== Segment start ==

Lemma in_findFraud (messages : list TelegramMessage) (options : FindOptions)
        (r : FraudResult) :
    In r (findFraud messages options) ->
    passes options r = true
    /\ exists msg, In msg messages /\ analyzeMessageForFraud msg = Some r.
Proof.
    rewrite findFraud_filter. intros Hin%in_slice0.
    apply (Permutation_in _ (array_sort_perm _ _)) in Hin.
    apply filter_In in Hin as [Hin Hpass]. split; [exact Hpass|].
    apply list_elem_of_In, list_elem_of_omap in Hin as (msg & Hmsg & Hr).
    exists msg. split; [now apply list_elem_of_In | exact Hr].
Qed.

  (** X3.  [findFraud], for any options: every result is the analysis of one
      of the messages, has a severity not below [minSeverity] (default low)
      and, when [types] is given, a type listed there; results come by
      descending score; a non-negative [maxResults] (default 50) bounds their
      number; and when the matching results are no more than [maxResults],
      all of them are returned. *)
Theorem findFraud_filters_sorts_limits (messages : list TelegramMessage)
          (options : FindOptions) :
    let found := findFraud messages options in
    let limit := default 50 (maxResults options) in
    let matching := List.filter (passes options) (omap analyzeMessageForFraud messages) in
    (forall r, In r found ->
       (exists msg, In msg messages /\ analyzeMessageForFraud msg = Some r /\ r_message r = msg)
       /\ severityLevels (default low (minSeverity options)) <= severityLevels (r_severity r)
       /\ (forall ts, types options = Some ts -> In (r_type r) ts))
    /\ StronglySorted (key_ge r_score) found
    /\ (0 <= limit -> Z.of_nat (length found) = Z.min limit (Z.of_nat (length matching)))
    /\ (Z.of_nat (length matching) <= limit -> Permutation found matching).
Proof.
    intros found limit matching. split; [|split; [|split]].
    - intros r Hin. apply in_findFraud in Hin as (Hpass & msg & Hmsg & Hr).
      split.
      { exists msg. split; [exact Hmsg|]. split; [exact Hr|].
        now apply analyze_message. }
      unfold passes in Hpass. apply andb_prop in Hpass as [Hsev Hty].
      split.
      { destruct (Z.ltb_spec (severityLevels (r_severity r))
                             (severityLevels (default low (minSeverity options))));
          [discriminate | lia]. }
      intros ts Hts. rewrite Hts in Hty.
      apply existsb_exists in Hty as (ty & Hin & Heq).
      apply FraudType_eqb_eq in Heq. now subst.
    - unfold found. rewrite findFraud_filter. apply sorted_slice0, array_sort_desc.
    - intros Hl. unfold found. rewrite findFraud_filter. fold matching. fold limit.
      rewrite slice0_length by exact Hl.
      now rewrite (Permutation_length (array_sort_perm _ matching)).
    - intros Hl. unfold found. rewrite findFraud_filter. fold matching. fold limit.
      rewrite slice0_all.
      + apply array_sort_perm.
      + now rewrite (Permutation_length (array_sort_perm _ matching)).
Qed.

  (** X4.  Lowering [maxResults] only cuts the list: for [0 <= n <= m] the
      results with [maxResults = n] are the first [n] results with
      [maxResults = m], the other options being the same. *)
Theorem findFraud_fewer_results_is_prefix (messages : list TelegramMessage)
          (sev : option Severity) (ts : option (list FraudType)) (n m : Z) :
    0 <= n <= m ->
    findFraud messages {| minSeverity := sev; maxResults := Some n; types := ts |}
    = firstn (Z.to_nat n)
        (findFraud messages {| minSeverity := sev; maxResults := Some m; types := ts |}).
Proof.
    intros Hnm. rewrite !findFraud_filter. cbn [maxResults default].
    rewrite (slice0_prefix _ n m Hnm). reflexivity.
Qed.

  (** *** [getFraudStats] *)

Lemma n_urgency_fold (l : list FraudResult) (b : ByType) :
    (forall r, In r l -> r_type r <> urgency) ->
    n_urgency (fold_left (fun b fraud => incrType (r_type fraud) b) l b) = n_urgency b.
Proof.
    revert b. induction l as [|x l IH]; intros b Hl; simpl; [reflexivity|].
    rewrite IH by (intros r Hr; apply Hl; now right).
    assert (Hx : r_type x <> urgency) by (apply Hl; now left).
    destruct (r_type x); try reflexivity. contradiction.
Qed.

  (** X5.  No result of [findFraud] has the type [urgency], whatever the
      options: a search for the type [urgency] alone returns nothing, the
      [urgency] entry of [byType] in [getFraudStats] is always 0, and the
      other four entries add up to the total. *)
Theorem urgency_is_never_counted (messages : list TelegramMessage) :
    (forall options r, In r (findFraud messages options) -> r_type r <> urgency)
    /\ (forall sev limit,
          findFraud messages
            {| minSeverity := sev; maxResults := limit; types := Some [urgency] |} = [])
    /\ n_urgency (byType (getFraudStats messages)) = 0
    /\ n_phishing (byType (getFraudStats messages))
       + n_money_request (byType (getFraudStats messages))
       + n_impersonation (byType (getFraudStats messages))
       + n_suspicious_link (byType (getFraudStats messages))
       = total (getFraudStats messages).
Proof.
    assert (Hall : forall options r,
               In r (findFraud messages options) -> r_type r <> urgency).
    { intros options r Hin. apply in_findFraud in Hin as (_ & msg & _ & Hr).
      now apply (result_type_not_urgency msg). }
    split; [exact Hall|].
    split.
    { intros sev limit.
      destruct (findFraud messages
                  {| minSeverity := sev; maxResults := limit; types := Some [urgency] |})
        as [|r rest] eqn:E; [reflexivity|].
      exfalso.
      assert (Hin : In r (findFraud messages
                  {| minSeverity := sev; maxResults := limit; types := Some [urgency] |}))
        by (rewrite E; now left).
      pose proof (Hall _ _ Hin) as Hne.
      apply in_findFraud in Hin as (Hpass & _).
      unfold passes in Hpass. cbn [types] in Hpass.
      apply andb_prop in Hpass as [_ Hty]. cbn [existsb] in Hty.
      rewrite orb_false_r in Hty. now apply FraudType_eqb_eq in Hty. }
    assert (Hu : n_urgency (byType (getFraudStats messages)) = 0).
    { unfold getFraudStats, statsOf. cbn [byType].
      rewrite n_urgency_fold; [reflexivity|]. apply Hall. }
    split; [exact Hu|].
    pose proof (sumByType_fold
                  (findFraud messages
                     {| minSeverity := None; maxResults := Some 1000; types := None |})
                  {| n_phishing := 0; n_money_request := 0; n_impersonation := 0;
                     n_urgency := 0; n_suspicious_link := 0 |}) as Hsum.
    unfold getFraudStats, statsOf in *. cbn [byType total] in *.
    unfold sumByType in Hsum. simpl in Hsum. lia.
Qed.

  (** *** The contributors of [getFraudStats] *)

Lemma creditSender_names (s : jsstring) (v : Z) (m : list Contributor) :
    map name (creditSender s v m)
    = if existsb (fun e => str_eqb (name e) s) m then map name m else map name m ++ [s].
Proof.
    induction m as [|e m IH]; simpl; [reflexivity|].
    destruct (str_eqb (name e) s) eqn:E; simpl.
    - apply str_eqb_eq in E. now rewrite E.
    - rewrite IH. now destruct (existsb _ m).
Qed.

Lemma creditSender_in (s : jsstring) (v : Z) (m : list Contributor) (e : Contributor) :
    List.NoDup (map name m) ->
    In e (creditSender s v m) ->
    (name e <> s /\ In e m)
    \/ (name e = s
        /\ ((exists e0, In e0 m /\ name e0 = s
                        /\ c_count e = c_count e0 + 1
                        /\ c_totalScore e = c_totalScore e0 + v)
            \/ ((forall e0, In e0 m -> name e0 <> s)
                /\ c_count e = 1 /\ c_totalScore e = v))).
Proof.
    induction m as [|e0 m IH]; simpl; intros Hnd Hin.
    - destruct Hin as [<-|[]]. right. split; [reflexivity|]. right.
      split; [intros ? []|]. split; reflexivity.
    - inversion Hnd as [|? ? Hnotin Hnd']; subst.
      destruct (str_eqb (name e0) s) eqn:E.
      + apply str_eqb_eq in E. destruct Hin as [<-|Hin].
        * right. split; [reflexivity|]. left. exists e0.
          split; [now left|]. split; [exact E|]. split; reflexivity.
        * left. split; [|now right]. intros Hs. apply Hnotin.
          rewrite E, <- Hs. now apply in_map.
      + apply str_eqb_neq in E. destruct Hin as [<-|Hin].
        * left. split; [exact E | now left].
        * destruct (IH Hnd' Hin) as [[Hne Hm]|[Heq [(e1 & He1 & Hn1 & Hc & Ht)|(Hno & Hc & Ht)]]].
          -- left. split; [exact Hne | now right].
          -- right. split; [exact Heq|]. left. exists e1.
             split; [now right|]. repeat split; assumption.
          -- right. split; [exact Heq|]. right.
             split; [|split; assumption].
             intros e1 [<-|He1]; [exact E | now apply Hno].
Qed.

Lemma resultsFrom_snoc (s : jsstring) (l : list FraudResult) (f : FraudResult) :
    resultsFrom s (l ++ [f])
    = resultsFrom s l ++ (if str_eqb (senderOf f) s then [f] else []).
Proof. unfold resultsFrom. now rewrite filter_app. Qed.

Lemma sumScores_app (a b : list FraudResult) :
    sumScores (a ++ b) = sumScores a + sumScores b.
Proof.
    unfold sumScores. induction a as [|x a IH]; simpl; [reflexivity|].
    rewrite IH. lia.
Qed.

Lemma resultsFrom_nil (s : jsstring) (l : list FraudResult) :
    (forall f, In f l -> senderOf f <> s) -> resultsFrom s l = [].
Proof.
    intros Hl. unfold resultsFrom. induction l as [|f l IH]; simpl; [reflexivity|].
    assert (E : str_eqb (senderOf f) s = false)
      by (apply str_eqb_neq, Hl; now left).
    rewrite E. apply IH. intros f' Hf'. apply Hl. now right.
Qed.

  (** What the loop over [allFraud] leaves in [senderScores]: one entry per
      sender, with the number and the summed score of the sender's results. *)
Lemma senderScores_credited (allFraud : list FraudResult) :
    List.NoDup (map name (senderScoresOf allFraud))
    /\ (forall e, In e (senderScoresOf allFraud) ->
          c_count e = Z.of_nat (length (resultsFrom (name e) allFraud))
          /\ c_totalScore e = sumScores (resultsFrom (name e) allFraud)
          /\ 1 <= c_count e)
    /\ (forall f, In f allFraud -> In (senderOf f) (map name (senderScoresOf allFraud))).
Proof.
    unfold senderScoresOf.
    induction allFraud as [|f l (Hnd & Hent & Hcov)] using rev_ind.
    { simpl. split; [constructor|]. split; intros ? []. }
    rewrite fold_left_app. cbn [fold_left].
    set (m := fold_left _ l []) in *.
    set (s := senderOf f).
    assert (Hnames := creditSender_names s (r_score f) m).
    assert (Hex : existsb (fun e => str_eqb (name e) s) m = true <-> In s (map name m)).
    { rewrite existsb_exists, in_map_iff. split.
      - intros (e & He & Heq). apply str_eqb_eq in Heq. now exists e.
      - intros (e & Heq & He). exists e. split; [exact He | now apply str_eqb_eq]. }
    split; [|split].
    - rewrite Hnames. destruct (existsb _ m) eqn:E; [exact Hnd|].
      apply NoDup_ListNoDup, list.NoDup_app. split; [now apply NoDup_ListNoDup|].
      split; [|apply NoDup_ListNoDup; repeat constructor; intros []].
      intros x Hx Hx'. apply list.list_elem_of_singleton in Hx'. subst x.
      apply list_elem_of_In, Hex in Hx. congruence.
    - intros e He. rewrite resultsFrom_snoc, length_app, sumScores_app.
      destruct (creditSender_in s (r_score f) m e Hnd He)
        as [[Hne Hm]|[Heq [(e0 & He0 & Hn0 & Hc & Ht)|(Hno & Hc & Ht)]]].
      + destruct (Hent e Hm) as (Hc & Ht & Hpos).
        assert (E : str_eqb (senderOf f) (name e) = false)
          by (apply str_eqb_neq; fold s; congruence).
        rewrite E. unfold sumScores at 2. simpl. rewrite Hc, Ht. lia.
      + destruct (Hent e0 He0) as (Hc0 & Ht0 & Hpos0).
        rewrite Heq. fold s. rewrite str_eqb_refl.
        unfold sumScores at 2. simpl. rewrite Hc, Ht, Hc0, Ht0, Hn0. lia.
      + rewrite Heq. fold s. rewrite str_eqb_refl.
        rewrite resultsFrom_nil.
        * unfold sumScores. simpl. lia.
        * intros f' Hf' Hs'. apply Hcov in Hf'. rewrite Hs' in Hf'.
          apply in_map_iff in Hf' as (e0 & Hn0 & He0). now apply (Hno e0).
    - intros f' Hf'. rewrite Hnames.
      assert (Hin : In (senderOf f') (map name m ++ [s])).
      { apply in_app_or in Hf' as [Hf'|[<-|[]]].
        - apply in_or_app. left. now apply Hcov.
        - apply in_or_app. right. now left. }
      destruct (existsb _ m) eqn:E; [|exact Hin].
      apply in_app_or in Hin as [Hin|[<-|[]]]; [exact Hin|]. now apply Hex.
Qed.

== Segment end ==

From the entries above, restate word for word the lines from the line containing "split; [now right|]." to the line containing "c_count e = Z.of_nat", both ends included, and nothing more.

- _Your solution_
             split; [now right|]. repeat split; assumption.
          -- right. split; [exact Heq|]. right.
             split; [|split; assumption].
             intros e1 [<-|He1]; [exact E | now apply Hno].
Qed.

Lemma resultsFrom_snoc (s : jsstring) (l : list FraudResult) (f : FraudResult) :
    resultsFrom s (l ++ [f])
    = resultsFrom s l ++ (if str_eqb (senderOf f) s then [f] else []).
Proof. unfold resultsFrom. now rewrite filter_app. Qed.

Lemma sumScores_app (a b : list FraudResult) :
    sumScores (a ++ b) = sumScores a + sumScores b.
Proof.
    unfold sumScores. induction a as [|x a IH]; simpl; [reflexivity|].
    rewrite IH. lia.
Qed.

Lemma resultsFrom_nil (s : jsstring) (l : list FraudResult) :
    (forall f, In f l -> senderOf f <> s) -> resultsFrom s l = [].
Proof.
    intros Hl. unfold resultsFrom. induction l as [|f l IH]; simpl; [reflexivity|].
    assert (E : str_eqb (senderOf f) s = false)
      by (apply str_eqb_neq, Hl; now left).
    rewrite E. apply IH. intros f' Hf'. apply Hl. now right.
Qed.

  (** What the loop over [allFraud] leaves in [senderScores]: one entry per
      sender, with the number and the summed score of the sender's results. *)
Lemma senderScores_credited (allFraud : list FraudResult) :
    List.NoDup (map name (senderScoresOf allFraud))
    /\ (forall e, In e (senderScoresOf allFraud) ->
          c_count e = Z.of_nat (length (resultsFrom (name e) allFraud))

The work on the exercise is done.